▶ What the exercise asks:
Produce an exact copy of the first line of the data below and each line after it, please, up to and including the one with "[] => false".
The input Start Marker
(** * BBC headline notifier: a shallow embedding of [scraper.py]

    The development follows the source file top to bottom: Python strings,
    the exception/state monad in which the effectful functions run, the
    outside world (environment variables, the SQLite file, the BBC page and
    the Telegram API), and then the functions of the script under their own
    names.  Console output (spinner, coloured status lines, the pretty
    table of [display_headlines]) carries no data and is left out. *)

From Stdlib Require Import ZArith NArith Ascii String DecimalString.
From stdpp Require Import base option list.

Local Open Scope nat_scope.

(** ** Python strings

    A Python [str] is a sequence of Unicode code points and [len] counts
    code points, so a string is a list of code points here. *)

Abbreviation str := (list N).

(** A literal written in ASCII. *)
Definition lit (s : string) : str := N_of_ascii <$> list_ascii_of_string s.

(** ["\n"] *)
Definition nl : str := [10%N].

(** [len(s)] *)
Definition len (s : str) : nat := length s.

(** [s.startswith(p)] *)
Fixpoint startswith (s p : str) {struct p} : bool :=
  match p, s with
  | [], _ => true
  | _ :: _, [] => false
  | c :: p', d :: s' => if decide (c = d) then startswith s' p' else false
  end.
(** [rush_info = self._home_rush_attempts.replace('--', '-').split('-');
    return int(rush_info[0])] *)
Definition home_rush_attempts (self : instance) : result Z :=
  v <- getattr self "_home_rush_attempts" ;;
  s <- str_replace v "--" "-" ;;
  rush_info <- split "-" s ;;
  part <- getitem rush_info 0 ;;
  int_ (RStr part).

(** [rush_info = self._home_rush_yards.replace('--', '-').split('-');
    return int(rush_info[1])] *)
Definition home_rush_yards (self : instance) : result Z :=
  v <- getattr self "_home_rush_yards" ;;
  s <- str_replace v "--" "-" ;;
  rush_info <- split "-" s ;;
  part <- getitem rush_info 1 ;;
  int_ (RStr part).

(** [rush_info = self._home_rush_touchdowns.replace('--', '-').split('-');
    return int(rush_info[2])] *)
Definition home_rush_touchdowns (self : instance) : result Z :=
  v <- getattr self "_home_rush_touchdowns" ;;
  s <- str_replace v "--" "-" ;;
  rush_info <- split "-" s ;;
  part <- getitem rush_info 2 ;;
  int_ (RStr part).

(** [pass_info = self._home_pass_completions.replace('--', '-').split('-');
    return int(pass_info[0])] *)
Definition home_pass_completions (self : instance) : result Z :=
  v <- getattr self "_home_pass_completions" ;;
  s <- str_replace v "--" "-" ;;
  pass_info <- split "-" s ;;
  part <- getitem pass_info 0 ;;
  int_ (RStr part).

(** [pass_info = self._home_pass_attempts.replace('--', '-').split('-');
    return int(pass_info[1])] *)
Definition home_pass_attempts (self : instance) : result Z :=
  v <- getattr self "_home_pass_attempts" ;;
  s <- str_replace v "--" "-" ;;
  pass_info <- split "-" s ;;
  part <- getitem pass_info 1 ;;
  int_ (RStr part).

(** [pass_info = self._home_pass_yards.replace('--', '-').split('-');
    return int(pass_info[2])] *)
Definition home_pass_yards (self : instance) : result Z :=
  v <- getattr self "_home_pass_yards" ;;
  s <- str_replace v "--" "-" ;;
  pass_info <- split "-" s ;;
  part <- getitem pass_info 2 ;;
  int_ (RStr part).

(** [pass_info = self._home_pass_touchdowns.replace('--', '-').split('-');
    return int(pass_info[3])] *)
Definition home_pass_touchdowns (self : instance) : result Z :=
  v <- getattr self "_home_pass_touchdowns" ;;
  s <- str_replace v "--" "-" ;;
  pass_info <- split "-" s ;;
  part <- getitem pass_info 3 ;;
  int_ (RStr part).

(** [pass_info = self._home_pass_touchdowns.replace('--', '-').split('-');
    return int(pass_info[4])] *)
Definition home_interceptions (self : instance) : result Z :=
  v <- getattr self "_home_pass_touchdowns" ;;
  s <- str_replace v "--" "-" ;;
  pass_info <- split "-" s ;;
  part <- getitem pass_info 4 ;;
  int_ (RStr part).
The input End Marker
▶ Exercise result:
(** * BBC headline notifier: a shallow embedding of [scraper.py]

    The development follows the source file top to bottom: Python strings,
    the exception/state monad in which the effectful functions run, the
    outside world (environment variables, the SQLite file, the BBC page and
    the Telegram API), and then the functions of the script under their own
    names.  Console output (spinner, coloured status lines, the pretty
    table of [display_headlines]) carries no data and is left out. *)

From Stdlib Require Import ZArith NArith Ascii String DecimalString.
From stdpp Require Import base option list.

Local Open Scope nat_scope.

(** ** Python strings

    A Python [str] is a sequence of Unicode code points and [len] counts
    code points, so a string is a list of code points here. *)

Abbreviation str := (list N).

(** A literal written in ASCII. *)
Definition lit (s : string) : str := N_of_ascii <$> list_ascii_of_string s.

(** ["\n"] *)
Definition nl : str := [10%N].

(** [len(s)] *)
Definition len (s : str) : nat := length s.

(** [s.startswith(p)] *)
Fixpoint startswith (s p : str) {struct p} : bool :=
  match p, s with
  | [], _ => true
  | _ :: _, [] => false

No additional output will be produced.